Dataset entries
▽
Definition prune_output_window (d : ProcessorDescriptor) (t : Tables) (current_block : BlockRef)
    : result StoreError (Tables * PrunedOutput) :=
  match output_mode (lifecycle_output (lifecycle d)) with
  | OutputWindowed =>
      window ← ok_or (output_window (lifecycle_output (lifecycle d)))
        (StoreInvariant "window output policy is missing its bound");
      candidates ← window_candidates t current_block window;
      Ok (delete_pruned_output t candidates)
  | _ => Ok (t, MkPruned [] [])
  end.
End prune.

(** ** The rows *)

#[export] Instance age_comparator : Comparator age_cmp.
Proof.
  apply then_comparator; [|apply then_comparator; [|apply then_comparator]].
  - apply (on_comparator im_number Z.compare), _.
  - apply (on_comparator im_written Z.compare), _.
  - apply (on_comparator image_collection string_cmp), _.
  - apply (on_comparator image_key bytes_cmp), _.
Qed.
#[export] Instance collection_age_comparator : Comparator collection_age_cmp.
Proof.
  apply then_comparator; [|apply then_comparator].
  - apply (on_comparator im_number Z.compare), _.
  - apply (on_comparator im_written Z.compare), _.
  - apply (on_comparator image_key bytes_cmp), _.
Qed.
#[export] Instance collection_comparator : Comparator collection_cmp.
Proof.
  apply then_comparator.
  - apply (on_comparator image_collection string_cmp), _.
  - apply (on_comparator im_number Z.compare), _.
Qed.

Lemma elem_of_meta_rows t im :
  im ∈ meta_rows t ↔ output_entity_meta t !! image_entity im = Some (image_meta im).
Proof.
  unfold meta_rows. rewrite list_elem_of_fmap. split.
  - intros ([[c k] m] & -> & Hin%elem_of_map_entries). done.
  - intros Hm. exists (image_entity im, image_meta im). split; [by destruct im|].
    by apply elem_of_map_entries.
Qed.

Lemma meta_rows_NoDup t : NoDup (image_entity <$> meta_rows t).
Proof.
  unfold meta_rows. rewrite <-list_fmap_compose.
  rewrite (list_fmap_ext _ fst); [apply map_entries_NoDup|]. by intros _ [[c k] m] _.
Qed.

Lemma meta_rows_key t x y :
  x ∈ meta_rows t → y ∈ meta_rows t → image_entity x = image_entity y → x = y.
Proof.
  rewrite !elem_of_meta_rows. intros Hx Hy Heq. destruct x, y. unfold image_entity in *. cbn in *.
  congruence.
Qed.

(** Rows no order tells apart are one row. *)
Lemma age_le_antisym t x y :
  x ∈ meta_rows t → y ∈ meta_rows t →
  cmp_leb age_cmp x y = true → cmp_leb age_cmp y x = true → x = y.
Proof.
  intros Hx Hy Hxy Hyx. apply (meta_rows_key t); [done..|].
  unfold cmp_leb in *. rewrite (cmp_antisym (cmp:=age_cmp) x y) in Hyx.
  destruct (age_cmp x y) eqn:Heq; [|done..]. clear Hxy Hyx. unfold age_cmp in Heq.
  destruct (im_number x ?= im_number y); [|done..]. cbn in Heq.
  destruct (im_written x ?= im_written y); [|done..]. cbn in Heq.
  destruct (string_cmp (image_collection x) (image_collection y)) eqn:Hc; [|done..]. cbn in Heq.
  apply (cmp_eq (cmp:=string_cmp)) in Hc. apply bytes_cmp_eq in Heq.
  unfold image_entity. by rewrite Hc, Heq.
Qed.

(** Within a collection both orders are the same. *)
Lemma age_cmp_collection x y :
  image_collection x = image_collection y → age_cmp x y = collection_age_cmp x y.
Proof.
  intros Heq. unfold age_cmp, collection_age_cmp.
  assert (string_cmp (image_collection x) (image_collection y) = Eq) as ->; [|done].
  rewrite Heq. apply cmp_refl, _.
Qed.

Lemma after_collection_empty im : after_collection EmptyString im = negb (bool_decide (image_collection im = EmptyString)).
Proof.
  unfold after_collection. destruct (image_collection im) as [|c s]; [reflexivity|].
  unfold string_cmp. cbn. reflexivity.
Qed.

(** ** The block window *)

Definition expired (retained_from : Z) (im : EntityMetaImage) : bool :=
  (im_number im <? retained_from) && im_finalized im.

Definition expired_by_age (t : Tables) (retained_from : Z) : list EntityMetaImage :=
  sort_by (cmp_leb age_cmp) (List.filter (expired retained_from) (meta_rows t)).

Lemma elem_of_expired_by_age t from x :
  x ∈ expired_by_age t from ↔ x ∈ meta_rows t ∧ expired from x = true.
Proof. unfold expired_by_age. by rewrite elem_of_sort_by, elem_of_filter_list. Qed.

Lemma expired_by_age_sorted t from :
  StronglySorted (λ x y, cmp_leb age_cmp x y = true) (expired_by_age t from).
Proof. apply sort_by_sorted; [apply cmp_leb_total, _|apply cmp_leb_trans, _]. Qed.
△
Assignment: Every record shown above should appear again in your answer, unchanged.

Response to the task:
Definition prune_output_window (d : ProcessorDescriptor) (t : Tables) (current_block : BlockRef)
    : result StoreError (Tables * PrunedOutput) :=
  match output_mode (lifecycle_output (lifecycle d)) with
  | OutputWindowed =>
      window ← ok_or (output_window (lifecycle_output (lifecycle d)))
        (StoreInvariant "window output policy is missing its bound");
      candidates ← window_candidates t current_block window;
      Ok (delete_pruned_output t candidates)
  | _ => Ok (t, MkPruned [] [])
  end.
End prune.

(** ** The rows *)

#[export] Instance age_comparator : Comparator age_cmp.
Proof.
  apply then_comparator; [|apply then_comparator; [|apply then_comparator]].
  - apply (on_comparator im_number Z.compare), _.
  - apply (on_comparator im_written Z.compare), _.
  - apply (on_comparator image_collection string_cmp), _.
  - apply (on_comparator image_key bytes_cmp), _.
Qed.
#[export] Instance collection_age_comparator : Comparator collection_age_cmp.
Proof.
  apply then_comparator; [|apply then_comparator].
  - apply (on_comparator im_number Z.compare), _.
  - apply (on_comparator im_written Z.compare), _.
  - apply (on_comparator image_key bytes_cmp), _.
Qed.
#[export] Instance collection_comparator : Comparator collection_cmp.
Proof.
  apply then_comparator.
  - apply (on_comparator image_collection string_cmp), _.
  - apply (on_comparator im_number Z.compare), _.
Qed.

Lemma elem_of_meta_rows t im :
  im ∈ meta_rows t ↔ output_entity_meta t !! image_entity im = Some (image_meta im).
Proof.
  unfold meta_rows. rewrite list_elem_of_fmap. split.
  - intros ([[c k] m] & -> & Hin%elem_of_map_entries). done.
  - intros Hm. exists (image_entity im, image_meta im). split; [by destruct im|].
    by apply elem_of_map_entries.
Qed.

Lemma meta_rows_NoDup t : NoDup (image_entity <$> meta_rows t).
Proof.
  unfold meta_rows. rewrite <-list_fmap_compose.
  rewrite (list_fmap_ext _ fst); [apply map_entries_NoDup|]. by intros _ [[c k] m] _.
Qed.

Lemma meta_rows_key t x y :
  x ∈ meta_rows t → y ∈ meta_rows t → image_entity x = image_entity y → x = y.
Proof.
  rewrite !elem_of_meta_rows. intros Hx Hy Heq. destruct x, y. unfold image_entity in *. cbn in *.
  congruence.
Qed.

(** Rows no order tells apart are one row. *)
Lemma age_le_antisym t x y :
  x ∈ meta_rows t → y ∈ meta_rows t →
  cmp_leb age_cmp x y = true → cmp_leb age_cmp y x = true → x = y.
Proof.
  intros Hx Hy Hxy Hyx. apply (meta_rows_key t); [done..|].
  unfold cmp_leb in *. rewrite (cmp_antisym (cmp:=age_cmp) x y) in Hyx.
  destruct (age_cmp x y) eqn:Heq; [|done..]. clear Hxy Hyx. unfold age_cmp in Heq.
  destruct (im_number x ?= im_number y); [|done..]. cbn in Heq.
  destruct (im_written x ?= im_written y); [|done..]. cbn in Heq.
  destruct (string_cmp (image_collection x) (image_collection y)) eqn:Hc; [|done..]. cbn in Heq.
  apply (cmp_eq (cmp:=string_cmp)) in Hc. apply bytes_cmp_eq in Heq.
  unfold image_entity. by rewrite Hc, Heq.
Qed.

(** Within a collection both orders are the same. *)
Lemma age_cmp_collection x y :
  image_collection x = image_collection y → age_cmp x y = collection_age_cmp x y.
Proof.
  intros Heq. unfold age_cmp, collection_age_cmp.
  assert (string_cmp (image_collection x) (image_collection y) = Eq) as ->; [|done].
  rewrite Heq. apply cmp_refl, _.
Qed.

Lemma after_collection_empty im : after_collection EmptyString im = negb (bool_decide (image_collection im = EmptyString)).
Proof.
  unfold after_collection. destruct (image_collection im) as [|c s]; [reflexivity|].
  unfold string_cmp. cbn. reflexivity.
Qed.

(** ** The block window *)

Definition expired (retained_from : Z) (im : EntityMetaImage) : bool :=
  (im_number im <? retained_from) && im_finalized im.

Definition expired_by_age (t : Tables) (retained_from : Z) : list EntityMetaImage :=
  sort_by (cmp_leb age_cmp) (List.filter (expired retained_from) (meta_rows t)).

Lemma elem_of_expired_by_age t from x :
  x ∈ expired_by_age t from ↔ x ∈ meta_rows t ∧ expired from x = true.
Proof. unfold expired_by_age. by rewrite elem_of_sort_by, elem_of_filter_list. Qed.

Lemma expired_by_age_sorted t from :
  StronglySorted (λ x y, cmp_leb age_cmp x y = true) (expired_by_age t from).
Proof. apply sort_by_sorted; [apply cmp_leb_total, _|apply cmp_leb_trans, _]. Qed.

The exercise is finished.